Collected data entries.
#####

(** * tmail, package core: the outbound SMTP client (core/smtp_client.go)

    A shallow embedding of [smtpClient] and of [newSMTPClient], followed by
    the properties of the delivery engine that were checked against it.

    Conventions of the embedding.
    - Go [int] values are [Z]; Go strings are [string]; a [[]byte] is a list
      of bytes, and an option of one where the code compares it with [nil].
    - A Go [error] is an [option error]: [None] is [nil].
    - Methods with a pointer receiver take the client and return the updated
      client next to their results.
    - The operating system, the network and the peer are not code of the
      package.  Each is an explicit input of the model: a connection carries
      the behaviour of its peer; the parsers, the resolver, the dialer and
      the draws of [rand.Perm] are the fields of [Net].
    - The accessors ([RemoteAddr], [LocalAddr], [TLSGetVersion],
      [TLSGetCipherSuite]) read the state of the connections themselves and
      are left out; what they need of the session is [tls_consistent]. *)

From Stdlib Require Import ZArith String Ascii List Lia DecimalString.
From stdpp Require Import gmap strings list.

Local Open Scope string_scope.
Local Open Scope Z_scope.

(** ** The pieces of package [strings] that the client calls *)

Module strings.

(** [strings.Count(s, sep)] for a separator of one byte. *)
Fixpoint Count (s : string) (sep : ascii) : Z :=
  match s with
  | EmptyString => 0
  | String a r => (if Ascii.eqb a sep then 1 else 0) + Count r sep
  end.

(** [strings.Split(s, sep)] for a separator of one byte: the pieces of [s]
    between the separators, in order; never the empty list. *)
Fixpoint Split (s : string) (sep : ascii) : list string :=
  match s with
  | EmptyString => [EmptyString]
  | String a r =>
      if Ascii.eqb a sep then EmptyString :: Split r sep
      else match Split r sep with
           | h :: t => String a h :: t
           | [] => [String a EmptyString]
           end
  end.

#####

Exercise aim.
Write out every line of the data exactly, leaving nothing out.

Result of the task.
(** * tmail, package core: the outbound SMTP client (core/smtp_client.go)

    A shallow embedding of [smtpClient] and of [newSMTPClient], followed by
    the properties of the delivery engine that were checked against it.

    Conventions of the embedding.
    - Go [int] values are [Z]; Go strings are [string]; a [[]byte] is a list
      of bytes, and an option of one where the code compares it with [nil].
    - A Go [error] is an [option error]: [None] is [nil].
    - Methods with a pointer receiver take the client and return the updated
      client next to their results.
    - The operating system, the network and the peer are not code of the
      package.  Each is an explicit input of the model: a connection carries
      the behaviour of its peer; the parsers, the resolver, the dialer and
      the draws of [rand.Perm] are the fields of [Net].
    - The accessors ([RemoteAddr], [LocalAddr], [TLSGetVersion],
      [TLSGetCipherSuite]) read the state of the connections themselves and
      are left out; what they need of the session is [tls_consistent]. *)

From Stdlib Require Import ZArith String Ascii List Lia DecimalString.
From stdpp Require Import gmap strings list.

Local Open Scope string_scope.
Local Open Scope Z_scope.

(** ** The pieces of package [strings] that the client calls *)

Module strings.

(** [strings.Count(s, sep)] for a separator of one byte. *)
Fixpoint Count (s : string) (sep : ascii) : Z :=
  match s with
  | EmptyString => 0
  | String a r => (if Ascii.eqb a sep then 1 else 0) + Count r sep
  end.

(** [strings.Split(s, sep)] for a separator of one byte: the pieces of [s]
    between the separators, in order; never the empty list. *)
Fixpoint Split (s : string) (sep : ascii) : list string :=
  match s with
  | EmptyString => [EmptyString]
  | String a r =>
      if Ascii.eqb a sep then EmptyString :: Split r sep
      else match Split r sep with
           | h :: t => String a h :: t
           | [] => [String a EmptyString]
           end
  end.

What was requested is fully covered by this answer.